The spliceosome component U1-70k loads nascent transcripts onto FVE/SGS3 via co-condensation to embark on RNA silencing

Despite biochemical framework of RNA silencing has been studied well, how nascent transcripts enter RNA silencing remains poorly understood. Here we recovered U1-70k, a canonical spliceosome factor, as a novel component in posttranscriptional gene silencing (PTGS). We show that U1-70k interacts with SGS3 and FVE, two key components that supply RNA substrate for RNA-dependent RNA polymerase 6 (RDR6) to generate dsRNA. U1-70k promotes the loading of nascent RNA into the SGS3/FVE complex in the nucleus, which is subsequently translocated onto RDR6 in the cytosol.

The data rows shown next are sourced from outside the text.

(** What [dispatch] comes to, once the call is built: the [catch], the
    pass-through of a failure status, or the success. *)
Lemma dispatch_cases net env prompt provider config call :
  outbound config env prompt = Ok call →
  (∃ msg, dispatch net env prompt provider config
          = (Responded 500 (error_body (JStr (modelName config +:+ ": " +:+ msg))),
             [Fetch call; ConsoleError ("Error with " +:+ ToString provider +:+ ":") msg]))
  ∨ (∃ status errorData,
       net call = Response status (Ok errorData) ∧ ok status = false
       ∧ dispatch net env prompt provider config
         = (Responded status
              (error_body
                 (hinted_message config status (parsed_message config status errorData))),
            [Fetch call; ConsoleError (ToString provider +:+ " error:") errorData]))
  ∨ (∃ status raw data text,
       net call = Response status (Ok raw) ∧ ok status = true
       ∧ JSON_parse raw = Ok data ∧ extractResponse config data = Ok text
       ∧ dispatch net env prompt provider config
         = (Responded 200 (JObj [("response", text); ("model", JStr (modelName config))]),
            [Fetch call])).
Proof.
  intros Hcall. unfold dispatch. rewrite Hcall.
  destruct (net call) as [msg|status [raw|msg]] eqn:Hnet; cbn.
  - left. by eexists.
  - destruct (ok status) eqn:Hok; cbn.
    + destruct (JSON_parse raw) as [data|msg] eqn:Hparse; cbn; [|left; by eexists].
      destruct (extractResponse config data) as [text|msg] eqn:Hx; [|left; by eexists].
      right; right. by exists status, raw, data, text.
    + right; left. by exists status, raw.
  - destruct (ok status); cbn; left; by eexists.
Qed.

(** The ways through [handler]. *)
Lemma handler_cases net env req :
  (method req ≠ "POST"
   ∧ handler net env req = (Responded 405 (error_body (JStr "Method not allowed")), []))
  ∨ (method req = "POST" ∧ nullish (body req) = true
     ∧ ∃ msg, handler net env req = (Uncaught msg, []))
  ∨ (method req = "POST" ∧ nullish (body req) = false
     ∧ ∃ prompt provider,
         destructure (body req) = Ok (prompt, provider)
         ∧ ((truthy prompt && truthy provider = false
             ∧ handler net env req
               = (Responded 400 (error_body (JStr "Missing prompt or provider")), []))
            ∨ (truthy prompt = true ∧ truthy provider = true
               ∧ ((lookup_provider (ToString provider) = None
                   ∧ handler net env req
                     = (Responded 400 (error_body (JStr "Unknown provider")), []))
                  ∨ (lookup_provider (ToString provider) = Some Inherited
                     ∧ handler net env req
                       = (if key_present (env !! "undefined")
                          then caught provider "undefined" "config.getHeaders is not a function"
                          else (Responded 500
                                  (error_body
                                     (JStr "Missing API key: undefined. Add it in Vercel Environment Variables.")),
                                [])))
                  ∨ (∃ config,
                       own (ToString provider) PROVIDERS = Some config
                       ∧ handler net env req
                         = (if key_present (env !! keyEnvVar config)
                            then dispatch net env prompt provider config
                            else (Responded 500
                                    (error_body
                                       (JStr ("Missing API key: " +:+ keyEnvVar config
                                                +:+ ". Add it in Vercel Environment Variables."))),
                                  []))))))).
Proof.
  unfold handler. case String.eqb_spec; intros Hm; cbn [negb]; [|by left].
  right. destruct (nullish (body req)) eqn:Hnull.
  - left. destruct (body req); try done; cbn; (split; [done|]); (split; [done|]); by eexists.
  - right. split; [done|]. split; [done|].
    exists (opt_prop (body req) "prompt"), (opt_prop (body req) "provider").
    assert (destructure (body req)
            = Ok (opt_prop (body req) "prompt", opt_prop (body req) "provider")) as ->
      by (by destruct (body req)).
    split; [done|].
    destruct (truthy (opt_prop (body req) "prompt")) eqn:Hp; cbn; [|by left].
    destruct (truthy (opt_prop (body req) "provider")) eqn:Hq; cbn; [|by left].
    right. split; [done|]. split; [done|].
    destruct (lookup_provider _) as [[config|]|] eqn:Hlook; [| |by left].
    + right; right. exists config.
      apply lookup_provider_registered in Hlook.
      split; [done|]. rewrite (Api_facts.registered_key _ _ _ Hlook).
      by destruct (key_present _).
    + right; left. split; [done|]. by destruct (key_present _).
Qed.


(** The trace of a request that reaches [dispatch] holds the one call. *)
Lemma dispatch_trace net env prompt provider config call :
  outbound config env prompt = Ok call →
  fetches (dispatch net env prompt provider config).2 = [call]
  ∧ (length (logged (dispatch net env prompt provider config).2) = 0
     ∧ (∃ answer, (dispatch net env prompt provider config).1 = Responded 200 answer)
     ∨ length (logged (dispatch net env prompt provider config).2) = 1
       ∧ ∃ code answer, (dispatch net env prompt provider config).1 = Responded code answer
                        ∧ ok code = false).
Proof.
  intros Hcall.
  destruct (dispatch_cases net env prompt provider config call Hcall)
    as [[msg ->]|[(status & errorData & _ & Hok & ->)|(status & raw & data & text & _ & _ & _ & _ & ->)]];
    (split; [done|]); cbn.
  - right. split; [done|]. by do 2 eexists.
  - right. split; [done|]. by do 2 eexists.
  - left. split; [done|]. by eexists.
Qed.

(** The handler calls out at most once, and only for a POST that carries
    a prompt, names a registered provider and finds that provider's
    credential in the environment; the call is the one built for that
    provider. *)
Theorem handler_fetches_once_with_key net env req :
  length (fetches (handler net env req).2) ≤ 1
  ∧ ∀ call, call ∈ fetches (handler net env req).2 →
      method req = "POST"
      ∧ ∃ prompt provider config,
          destructure (body req) = Ok (prompt, provider)
          ∧ truthy prompt = true ∧ truthy provider = true
          ∧ own (ToString provider) PROVIDERS = Some config
          ∧ key_present (env !! keyEnvVar config) = true
          ∧ outbound config env prompt = Ok call.
Proof.
  destruct (handler_cases net env req)
    as [[_ ->]|[(_ & _ & msg & ->)|(Hm & _ & prompt & provider & Hb &
         [[_ ->]|(Hp & Hq & [[_ ->]|[[_ ->]|(config & Hreg & ->)]])])]];
    try (split; [cbn; lia|by intros call ?%elem_of_nil]).
  - destruct (key_present _); (split; [cbn; lia|by intros call ?%elem_of_nil]).
  - destruct (key_present (env !! keyEnvVar config)) eqn:Hkey;
      [|split; [cbn; lia|by intros call ?%elem_of_nil]].
    destruct (Api_facts.registered_outbound _ _ env prompt Hreg) as [call Hcall].
    destruct (dispatch_trace net env prompt provider config call Hcall) as [-> _].
    split; [done|]. intros call' ->%list_elem_of_singleton.
    split; [done|]. by exists prompt, provider, config.
Qed.




(** A provider name that [Object.prototype] defines (constructor,
    toString, __proto__, ...) passes the check of line 103: the request is
    not answered 400 'Unknown provider' but 500, without a call; unless the
    environment has a variable named undefined, the message is that of a
    missing key named undefined, and nothing is logged. *)
Theorem handler_inherited_name net env req prompt provider :
  method req = "POST" →
  destructure (body req) = Ok (prompt, provider) →
  truthy prompt = true → truthy provider = true →
  ToString provider ∈ object_prototype →
  ∃ message,
    (handler net env req).1 = Responded 500 (error_body (JStr message))
    ∧ fetches (handler net env req).2 = []
    ∧ (env !! "undefined" = None →
       handler net env req
       = (Responded 500
            (error_body
               (JStr "Missing API key: undefined. Add it in Vercel Environment Variables.")),
          [])).
Proof.
  intros Hm Hb Hp Hq Hin.
  assert (lookup_provider (ToString provider) = Some Inherited) as Hlook.
  { unfold lookup_provider. rewrite (bool_decide_eq_true_2 _ Hin).
    unfold object_prototype in Hin.
    repeat (apply elem_of_cons in Hin as [->|Hin]; [done|]).
    by apply elem_of_nil in Hin. }
  unfold handler. rewrite Hm, Hb, Hp, Hq, Hlook. cbn.
  destruct (env !! "undefined") as [value|] eqn:Hkey; cbn.
  - destruct (negb (String.eqb value "")); cbn; eexists; by split.
  - eexists. by split.
Qed.

(** The extractor of chatgpt, grok and perplexity throws exactly when a
    link of [data.choices[0].message] is [null] or [undefined]; otherwise
    it returns whatever [content] holds, [undefined] included. *)
Theorem choices_content_throws data :
  ((∃ msg, choices_content data = Throw msg)
   ↔ nullish data = true
     ∨ nullish (opt_prop data "choices") = true
     ∨ nullish (opt_first (opt_prop data "choices")) = true
     ∨ nullish (opt_prop (opt_first (opt_prop data "choices")) "message") = true)
  ∧ ((∀ msg, choices_content data ≠ Throw msg) →
     choices_content data
     = Ok (opt_prop (opt_prop (opt_first (opt_prop data "choices")) "message") "content")).
Proof.
  unfold choices_content.
  destruct (nullish data) eqn:H1.
  { destruct (prop_throw data "choices" H1) as [msg ->]. cbn.
    split; [split; [by left|by eexists]|]. intros Hne. by destruct (Hne msg). }
  rewrite (prop_ok _ _ H1). cbn.
  destruct (nullish (opt_prop data "choices")) eqn:H2.
  { destruct (first_throw _ H2) as [msg ->]. cbn.
    split; [split; [by right; left|by eexists]|]. intros Hne. by destruct (Hne msg). }
  rewrite (first_ok _ H2). cbn.
  destruct (nullish (opt_first (opt_prop data "choices"))) eqn:H3.
  { destruct (prop_throw _ "message" H3) as [msg ->]. cbn.
    split; [split; [by right; right; left|by eexists]|]. intros Hne. by destruct (Hne msg). }
  rewrite (prop_ok _ _ H3). cbn.
  destruct (nullish (opt_prop (opt_first (opt_prop data "choices")) "message")) eqn:H4.
  { destruct (prop_throw _ "content" H4) as [msg ->].
    split; [split; [by right; right; right|by eexists]|]. intros Hne. by destruct (Hne msg). }
  rewrite (prop_ok _ _ H4).
  split; [split|done]; [by intros [? ?]|by intros [?|[?|[?|?]]]].
Qed.

Lemma gemini_text_falsy candidates :
  truthy candidates = false → truthy (gemini_text candidates) = false.
Proof. by destruct candidates as [| |[]| |[|c s]| |]. Qed.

Importantly, U1-70k contains C-terminal low complexity (LC) domain and displays liquid-liquid phase separation (LLPS) pattern. U1-70k forms co-condensate with SGS3, another intrinsically disordered protein (IDP). The co-condensation is critical for PTGS as U1-70k LC variants display reduced SGS3 co-condensation, loss of RNA loading onto SGS3, and impaired RNAi function. Taken together, U1-70k channels nascent RNA to SGS3/FVE via its LLPS action to enter PTGS pathway.